Ischemia heart disease, one of the lethal cardiovascular diseases, irreversibly impairs cardiac function and is recognized as the primary risk factor for mortality in industrialized countries. The myocardial ischemia treatment still faces a considerable degree of increasing unmet needs. Isosteviol sodium (STVNa) and its derivatives have been proven to effectively alleviate metabolic diseases, hypertension, and heart hypertrophy. Little is known about how STVNa confers the cardioprotective effect during acute myocardial ischemia (AMI). In the present study, a rat model of acute ST-segment-elevation myocardial ischemia by left anterior descending (LAD) ligation was established.
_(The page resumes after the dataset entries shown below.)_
(** A [write_entry] that returns [RET_OK] resets the byte counter. *)
Lemma write_entry_ok (e : Entry) (w w' : Android.AndroidFormatWriter)
      (ws ws' : WState) :
  Android.write_entry e w ws = (RET_OK, w', ws') ->
  SegmentWriter.sw_entry_size (Android._seg w') = 0
  /\ SegmentWriter.sw_cursor (Android._seg w')
     = SegmentWriter.sw_cursor (Android._seg w)
  /\ map SegmentWriter.swe_type (SegmentWriter.sw_entries (Android._seg w'))
     = map SegmentWriter.swe_type (SegmentWriter.sw_entries (Android._seg w))
  /\ Android._sha_ctx w' = Android._sha_ctx w
  /\ Android._hdr w' = Android._hdr w.
Proof.
  unfold Android.write_entry, SegmentWriter.write_entry.
  destruct (SegmentWriter.sw_cursor (Android._seg w)) as [|i|] eqn:C;
    try discriminate.
  destruct (SegmentWriter.entry (Android._seg w)) as [slot|];
    [|discriminate].
  destruct (m_type e) as [ty|]; [|discriminate].
  destruct (EntryType_eqb ty (SegmentWriter.swe_type slot)); [|discriminate].
  destruct (seek 0 SEEK_CUR (ws_file ws)) as [[err|off] f'].
  - pose proof (failed_or_fatal_not_ok f') as F.
    destruct (failed_or_fatal f'); try contradiction; discriminate.
  - intros Q. inversion Q; subst; clear Q.
    cbn [Android.set_seg Android._seg Android._sha_ctx Android._hdr
         SegmentWriter.sw_cursor SegmentWriter.sw_entries
         SegmentWriter.sw_entry_size].
    repeat split; try assumption. apply map_type_update. reflexivity.
Qed.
Compared to the AMI model group, STVNa administration (4 mg/kg, twice a day) well preserved left ventricle function by ejection fraction (45.10 ± 10.39 vs. 73.64 ± 13.15, p = 0.0013) and fractional shortening (22.94 ± 6.28 vs. 44.00 ± 11.05, p = 0.0017). Further analysis shows that high-dose STVNa (4 mg/kg) significantly improved the hemodynamics in AMI rats, with LVSP (88.25 ± 12.78 vs 99.75 ± 5.10, p = 0.018), max dP/dt (2978.45 ± 832.46 vs 4048.56 ± 827.23, p = 0.096), LVEDP (19.88 ± 2.00 vs 22.26 ± 3.21, p = 0.04) and left ventricular relaxation time constant (Tau) (0.030 ± 0.006 vs 0.021 ± 0.004, p = 0.021). Mechanically, STVNa administration retained the myocardial levels of phosphorylated AMPK, and CPT1b. Moreover, STVNa significantly increased the total energy expenditure, and reduced fatty acid accumulation through mitochondrial oxidative phosphorylation, which was supported by the indirect calorimetry and cellular energy analysis. Taken together, these findings suggest that STVNa is a potential cardioprotection agent for ischemic cardiomyopathy, likely through improving energy homeostasis, left ventricular hemodynamics, and heart function.